In Britain, Margaret Thatcher won the 1979 election on a promise to reverse socialist policies that both Labour and Conservative governments had followed since World War II. In Sweden, the Social Democrats lost power for the first time in over forty years. In France, the government made a dramatic turn toward lifting price and wage controls. In the United States, a tax revolt swept the nation. California passed Proposition 13, and state after state adopted constitutional amendments to limit taxes.
The Friedmans saw this as more than a passing mood. The intellectual current that had pushed the West toward bigger government for most of the twentieth century – what they call the tide of Fabian socialism and New Deal liberalism – had finally crested. The question was not whether it would recede. The question was what would replace it. Would the next tide move toward freedom? Or toward something darker – total government control?
How Tides of Ideas Work
The Friedmans step back and explain how intellectual tides shape entire nations, often without anyone noticing.
Consider Japan and India. When Japan modernized in 1867, the prevailing wisdom in the world was Adam Smith’s: free trade, private enterprise, limited government. Japan’s leaders were not idealists about freedom. They wanted national power. But they adopted free-market policies because that was simply what modern countries did at the time. The result was extraordinary economic growth.
When India gained independence in the mid-twentieth century, its leaders were passionate about democracy and individual liberty. But by then, the prevailing wisdom had changed. Central planning and five-year plans were what modern countries did. India adopted those policies. The result was decades of stagnation and poverty.
The irony is sharp. Japan’s authoritarian leaders built an economy that lifted millions out of poverty because they followed the right ideas. India’s democratic leaders trapped millions in poverty because they followed the wrong ones. Both were simply swimming with the intellectual current of their era.
The same pattern shaped American history. The founders who wrote the Constitution in 1787 were steeped in ideas about limiting government power. Every clause, every amendment in the Bill of Rights, was designed to keep government small and decentralized. “Congress shall make no law” – those words appear again and again.
But by the early twentieth century, the intellectual tide had turned. Professors, journalists, and intellectuals had moved toward socialism. The Friedmans make a striking claim: the Socialist Party of America, which never won more than 6 percent of the presidential vote, was the most influential political party of the early 1900s. It could afford to stand on pure principle because it never had to win elections.

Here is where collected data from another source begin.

(** * dataset.py: the dataset-access layer of vq-vae-2-pytorch

    A shallow embedding of [src/dataset.py]: the read-only LMDB reader
    [LMDBDataset] and the CUB image/caption loader [CUBDataset], with the
    properties of their construction, indexing, length and collation.

    Python values are modelled as the code uses them: integers as [Z],
    [str] and [bytes] as [string], lists as [list], a raised exception as
    the [Raise] branch of [result].  Code that reads the global [random]
    module runs in the monad [Py], which threads the generator's state. *)

From Stdlib Require Import ZArith String Ascii List Lia.
From stdpp Require Import base option list gmap strings pretty.

Open Scope string_scope.
Open Scope list_scope.
Open Scope Z_scope.

(** ** Python core *)

(** The exception classes that the modelled code and its collaborators
    raise.  [OtherError] stands for a library-specific class. *)
Inductive exn : Type :=
| ValueError
| TypeError
| IndexError
| KeyError
| AttributeError
| AssertionError
| FileNotFoundError
| IOError
| RuntimeError
| OtherError (name : string).

Inductive result (A : Type) : Type :=
| Ok (a : A)
| Raise (e : exn).
Arguments Ok {A} a.
Arguments Raise {A} e.

#[global] Instance exn_eq_dec : EqDecision exn.
Proof. solve_decision. Defined.

#[global] Instance result_ret : MRet result := @Ok.
#[global] Instance result_bind : MBind result :=
  fun A B f m => match m with Ok a => f a | Raise e => Raise e end.
#[global] Instance result_fmap : FMap result :=
  fun A B f m => match m with Ok a => Ok (f a) | Raise e => Raise e end.
(** Two entries that contribute the same task name sit at the same index
    and have the same name. *)
Lemma step_keys_apart only only' s s' ns c c' i j (k : string) :
  k ∈ step_keys only s (unique_name ns c i) →
  k ∈ step_keys only' s' (unique_name ns c' j) →
  c = c' ∧ i = j.
Proof.
  intros H1 H2. apply step_keys_cases in H1, H2.
  destruct H1 as [-> | ->], H2 as [H2|H2].
  - by apply train_inj, unique_name_inj in H2.
  - by apply train_ne_process in H2.
  - symmetry in H2. by apply train_ne_process in H2.
  - by apply process_inj, unique_name_inj in H2.
Qed.

Lemma emits_later ns only only' i i' l s c (k : string) :
  i < i' → k ∈ step_keys only s (unique_name ns c i) →
  ¬ nlu_emits ns only' i' l k.
Proof.
  intros Hlt Hk (j & e & c' & cls & s' & _ & _ & _ & _ & Hk').
  destruct (step_keys_apart _ _ _ _ _ _ _ _ _ _ Hk Hk') as [_ ->]. lia.
Qed.

Lemma nlu_emits_lt ns only only' i l1 l2 (k : string) :
  nlu_emits ns only i l1 k → ¬ nlu_emits ns only' (i + length l1) l2 k.
Proof.
  intros (j & e & c & cls & s & Hj & _ & _ & _ & Hk).
  apply lookup_lt_Some in Hj.
  eapply emits_later; [|exact Hk]. lia.
Qed.

Lemma nlu_emits_only ns only i l (k : string) :
  nlu_emits ns only i l k → nlu_emits ns false i l k.
Proof.
  intros (j & e & c & cls & s & Hj & He & Hc & Hs & Hk).
  exists j, e, c, cls, s. split_and!; try done.
  destruct s, only; simpl in *; set_solver.
Qed.

Lemma nlu_loop_other ns only l :
  ∀ i g out g' out',
  nlu_loop ns only i l (g, out) = Some (g', out') →
  ∀ k, ¬ nlu_emits ns only i l k → g' !! k = g !! k.
Proof.
  induction l as [|e l IH]; intros i g out g' out' Hloop k Hk;
    simpl in Hloop.
  - by injection Hloop as <- <-.
  - destruct (nlu_step _ _ _ _ _ _) as [[g1 out1]|] eqn:Hstep;
      cbn [mbind option_bind] in Hloop; [|done].
    apply nlu_step_spec in Hstep
      as (c & cls & s & frag & He & Hc & Hs & -> & Hdom & _ & _).
    rewrite (IH _ _ _ _ _ Hloop k).
    + rewrite update_lookup.
      destruct (frag !! k) as [t|] eqn:Hfrag; [|done].
      exfalso. apply Hk, nlu_emits_cons. left. exists c, cls, s.
      split_and!; try done. apply Hdom, elem_of_dom. eauto.
    + intros Hl. apply Hk, nlu_emits_cons. by right.
Qed.

Lemma nlu_loop_mono ns only l i g out g' out' :
  nlu_loop ns only i l (g, out) = Some (g', out') →
  (∀ k, k ∈ dom g → ¬ nlu_emits ns only i l k) → g ⊆ g'.
Proof.
  intros Hloop Hfresh. apply map_subseteq_spec. intros k t Hk.
  rewrite (nlu_loop_other _ _ _ _ _ _ _ _ Hloop k); [done|].
  apply Hfresh, elem_of_dom. eauto.
Qed.

Lemma nlu_initial_fresh project input ns only i l (k : string) :
  k ∈ dom (nlu_initial project input).1 → ¬ nlu_emits ns only i l k.
Proof.
  intros Hk Hemit. apply emitted_not_fixed in Hemit.
  assert (k = "load_data") as ->; [|set_solver].
  unfold nlu_initial in Hk.
  destruct input as [t|]; [destruct (truthy (Some t))|]; simpl in Hk;
    set_solver.
Qed.

Lemma fill_defaults_mono (g g' : Schema) :
  g ⊆ g' → fill_defaults g ⊆ fill_defaults g'.
Proof. apply map_fmap_mono. Qed.

(** The loop over a pipeline goes through the state of the loop over a
    prefix of it, and keeps every task the prefix built. *)
Lemma nlu_loop_prefix project input ns only l1 l2 g out :
  nlu_loop ns only 0 (l1 ++ l2) (nlu_initial project input) = Some (g, out) →
  ∃ g1 out1,
    nlu_loop ns only 0 l1 (nlu_initial project input) = Some (g1, out1) ∧
    nlu_loop ns only (length l1) l2 (g1, out1) = Some (g, out) ∧
    g1 ⊆ g.
Proof.
  rewrite nlu_loop_app. intros Hloop.
  destruct (nlu_loop ns only 0 l1 _) as [[g1 out1]|] eqn:H1;
    cbn [mbind option_bind] in Hloop; [|done].
  simpl in Hloop. exists g1, out1. split_and!; try done.
  eapply nlu_loop_mono; [exact Hloop|]. intros k Hk.
  destruct (nlu_initial project input) as [g0 out0] eqn:Hinit.
  apply (nlu_loop_keys _ _ _ _ _ _ _ _ _ H1) in Hk as [Hk|Hk].
  - eapply nlu_initial_fresh. by rewrite Hinit.
  - exact (nlu_emits_lt _ _ only 0 l1 l2 k Hk).
Qed.

Lemma config_or_empty_component (component : entry) :
  config_or_empty (Some {["component_config" := CDict component]})
  = {["component_config" := CDict component]}.
Proof.
  unfold config_or_empty. case_decide as Hempty; [|done].
  apply (f_equal (λ m : gmap string cfgvalue, m !! "component_config"))
    in Hempty.
  by rewrite lookup_singleton_eq, lookup_empty in Hempty.
Qed.

(** The tasks the loop builds for the entry after a prefix are in the final
    graph, as the builder made them from the prefix's output. *)
Lemma nlu_loop_entry project input ns only l1 e l2 c cls s g out :
  nlu_loop ns only 0 (l1 ++ e :: l2) (nlu_initial project input)
    = Some (g, out) →
  e !! "name" = Some (PStr c) → get_component_class c = Some cls →
  meta cls = Some s → (s = train → only = false) →
  ∃ g1 out1,
    nlu_loop ns only 0 l1 (nlu_initial project input) = Some (g1, out1) ∧
    ∀ k t,
      (builder s (Component cls) out1
         (Some (unique_name ns c (length l1)))
         (Some {["component_config" := CDict (delete "name" e)]})).1 !! k
      = Some t →
      g !! k = Some t.
Proof.
  intros Hloop He Hc Hs Honly.
  apply nlu_loop_prefix in Hloop as (g1 & out1 & H1 & H2 & _).
  exists g1, out1. split; [done|]. intros k t Hk.
  simpl in H2.
  destruct (nlu_step _ _ _ _ _ _) as [[g2 out2]|] eqn:Hstep;
    cbn [mbind option_bind] in H2; [|done].
  rewrite (nlu_step_eq _ _ _ _ _ _ _ _ _ _ He Hc Hs) in Hstep.
  assert (k ∈ step_keys false s (unique_name ns c (length l1))) as Hkeys
    by (eapply builder_keys, elem_of_dom; eauto).
  rewrite (nlu_loop_other _ _ _ _ _ _ _ _ H2 k).
  - destruct (builder s _ _ _ _) as [frag out3] eqn:Hb.
    assert ((g2, out2) = (update g1 frag, out3)) as [= -> ->].
    { destruct s, only; try (by injection Hstep as <- <-).
      by specialize (Honly eq_refl). }
    rewrite update_lookup. simpl in Hk. by rewrite Hk.
  - eapply emits_later; [|exact Hkeys]. lia.
Qed.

And over time, both Democrats and Republicans adopted nearly every plank from the Socialist Party’s 1928 platform into law.

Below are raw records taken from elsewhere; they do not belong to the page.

(** [Done] is normal termination, [Panic] an unwinding panic, [UB] undefined
    behaviour (an access outside a live allocation, a read of uninitialised
    bytes), [Hang] a system call that never returns. *)
Inductive outcome (A : Type) : Type :=
| Done (a : A)
| Panic (why : string)
| UB (why : string)
| Hang (why : string).
Arguments Done {A} a.
Arguments Panic {A} why.
Arguments UB {A} why.
Arguments Hang {A} why.

(** Stateful Rust code over a state [S].  The state is kept when the code
    panics: destructors run during unwinding and observe it. *)
Definition M (S A : Type) : Type := S → outcome A * S.

#[export] Instance M_ret S : MRet (M S) := λ A a s, (Done a, s).
#[export] Instance M_bind S : MBind (M S) := λ A B k m s,
  match m s with
  | (Done a, s') => k a s'
  | (Panic w, s') => (Panic w, s')
  | (UB w, s') => (UB w, s')
  | (Hang w, s') => (Hang w, s')
  end.

(** [x ←? m; k] is Rust's [let x = m?; k]. *)
Definition try_bind {S A B E : Type} (m : M S (result A E))
    (k : A → M S (result B E)) : M S (result B E) :=
  m ≫= λ r, match r with Ok a => k a | Err e => mret (Err e) end.
Notation "x ←? y ; z" := (try_bind y (λ x, z))
  (at level 20, y at level 100, z at level 200, only parsing) : rust_scope.
Notation "' x ←? y ; z" := (try_bind y (λ x : _, z))
  (at level 20, x pattern, y at level 100, z at level 200, only parsing) : rust_scope.

Definition panic {S A} (why : string) : M S A := λ s, (Panic why, s).
Definition undefined {S A} (why : string) : M S A := λ s, (UB why, s).
Definition hang {S A} (why : string) : M S A := λ s, (Hang why, s).
Definition gets {S A} (f : S → A) : M S A := λ s, (Done (f s), s).
Definition modify {S} (f : S → S) : M S unit := λ s, (Done tt, f s).
Definition embed {S A} (o : outcome A) : M S A := λ s, (o, s).
Definition assert {S} (b : bool) (why : string) : M S unit :=
  if b then mret tt else panic why.
Definition expect {S A} (o : option A) (why : string) : M S A :=
  match o with Some a => mret a | None => panic why end.
(** A raw-pointer access: [None] is a pointer to no live object. *)
Definition deref {S A} (o : option A) (why : string) : M S A :=
  match o with Some a => mret a | None => undefined why end.

(** Run code of a component inside the state of the whole. *)
Definition zoom {S T A} (get : S → T) (put : T → S → S) (m : M T A) : M S A :=
  λ s, let '(o, t) := m (get s) in (o, put t s).

(** A value with a destructor [d] that lives while [m] runs: [d] runs on
    normal exit and on unwinding; a panic inside an unwinding destructor
    aborts the process. *)
Definition with_drop {S A} (m : M S A) (d : M S unit) : M S A := λ s,
  match m s with
  | (Done a, s') => (d ≫= λ _, mret a) s'
  | (Panic w, s') =>
      match d s' with
      | (Done _, s'') => (Panic w, s'')
      | (Panic _, s'') => (Panic "abort: panic in a destructor during unwinding", s'')
      | (UB w', s'') => (UB w', s'')
      | (Hang w', s'') => (Hang w', s'')
      end
  | (o, s') => (o, s')
  end.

Once the climate of opinion shifted, even the Constitution could not hold back the growth of government. The words did not change. Their meaning did. Courts reinterpreted old limits into new permissions. As one legal scholar put it, the Supreme Court engaged in an “exercise of the amending power” under the guise of interpretation.
When People Stop Playing Along
Ideas shape policy. But at some point, policy runs into reality, and reality pushes back.

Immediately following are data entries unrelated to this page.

(* ===== verification/Std.v ===== *)
(** * The parts of Rust's [core] and [std] the crates use

    [io::Error] and its kinds, fat pointers to slices, and the byte view of
    memory in which unions live: a byte is [None] while it is uninitialised. *)

From S2P Require Import Prelude.

Local Open Scope Z_scope.

(** ** [std::io::Error] *)

Inductive ErrorKind : Type :=
| Interrupted | WouldBlock | TimedOut | Other | OtherOsError.

#[export] Instance ErrorKind_eq_dec : EqDecision ErrorKind.
Proof. solve_decision. Defined.

(** [Os code] is [Error::from_raw_os_error(code)], [Custom] is [Error::new]. *)
Inductive io_error : Type :=
| Os (code : Z)
| Custom (kind : ErrorKind) (msg : string).

#[export] Instance io_error_eq_dec : EqDecision io_error.
Proof. solve_decision. Defined.

(** [Error::kind] on Linux, for the kinds the crates test. *)
Definition EINTR : Z := 4.
Definition EAGAIN : Z := 11.
Definition ETIMEDOUT : Z := 110.
Definition kind (e : io_error) : ErrorKind :=
  match e with
  | Custom k _ => k
  | Os c =>
      if decide (c = EINTR) then Interrupted
      else if decide (c = EAGAIN) then WouldBlock
      else if decide (c = ETIMEDOUT) then TimedOut
      else OtherOsError
  end.

(** ** Fat pointers: [*const [T]] *)

Record slice_ptr : Type := { as_ptr : Z; slice_len : Z }.

(** ** Bytes, initialised or not *)

Abbreviation mbyte := (option Z).

Fixpoint le_bytes (n : nat) (x : Z) : list Z :=
  match n with
  | O => []
  | S n => x mod 256 :: le_bytes n (x / 256)
  end.
Fixpoint of_le (bs : list Z) : Z :=
  match bs with
  | [] => 0
  | b :: bs => b + 256 * of_le bs
  end.

(** A typed read of the bytes: [None] when one of them is uninitialised. *)
Fixpoint read_int (bs : list mbyte) : option Z :=
  match bs with
  | [] => Some 0
  | Some b :: bs => x ← read_int bs; Some (b + 256 * x)
  | None :: _ => None
  end.
Definition int_bytes (n : nat) (x : Z) : list mbyte := Some <$> le_bytes n x.
Definition uninit (n : nat) : list mbyte := replicate n None.
Definition zeroed (n : nat) : list mbyte := replicate n (Some 0).

Lemma length_le_bytes n x : length (le_bytes n x) = n.
Proof. revert x. induction n; simpl; auto. Qed.
Lemma length_int_bytes n x : length (int_bytes n x) = n.
Proof. unfold int_bytes. by rewrite length_fmap, length_le_bytes. Qed.

Lemma pow256_S n : 256 ^ Z.of_nat (S n) = 256 * 256 ^ Z.of_nat n.
Proof. rewrite Nat2Z.inj_succ, Z.pow_succ_r by lia. done. Qed.

Lemma of_le_bytes n x : of_le (le_bytes n x) = x mod 256 ^ Z.of_nat n.
Proof.
  revert x. induction n as [|n IH]; intros x; cbn [le_bytes of_le].
  - by rewrite Z.mod_1_r.
  - rewrite IH, pow256_S.
    rewrite Z.rem_mul_r by (try apply Z.pow_nonzero; lia). lia.
Qed.

Lemma read_int_init bs : read_int (Some <$> bs) = Some (of_le bs).
Proof. induction bs as [|b bs IH]; csimpl; [done|]. by rewrite IH. Qed.
Lemma read_int_bytes n x : read_int (int_bytes n x) = Some (x mod 256 ^ Z.of_nat n).
Proof. unfold int_bytes. by rewrite read_int_init, of_le_bytes. Qed.
Lemma read_uninit (bs : list mbyte) : None ∈ bs → read_int bs = None.
Proof.
  induction bs as [|[b|] bs IH]; csimpl; intros H.
  - by apply not_elem_of_nil in H.
  - apply elem_of_cons in H as [|H]; [done|]. by rewrite IH.
  - done.
Qed.

#[export] Hint Rewrite length_le_bytes length_int_bytes of_le_bytes read_int_bytes : rust.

The Friedmans share stories of ordinary people who simply stopped cooperating with government overreach. Pat Brennan and her husband started a delivery service in Rochester, New York, competing with the U.S. Post Office. They offered faster delivery at lower cost. Their business thrived – until the Post Office took them to court and won. A law from the 1800s gave the government a monopoly on first-class mail.
Brennan was not a revolutionary. She was a small businesswoman who saw something absurd and tried to fix it. “People are deciding that their fates are their own,” she said, “and not up to somebody in Washington who has no interest in them whatsoever.”
In Britain, confiscatory taxes turned the entire country into what one observer called “a nation of fiddlers.” Small grocers bought goods through channels that left no paper trail. Company directors ran personal expenses through their businesses. The tax system was so widely seen as unfair that cheating became a social norm. Everyone helped everyone else do it.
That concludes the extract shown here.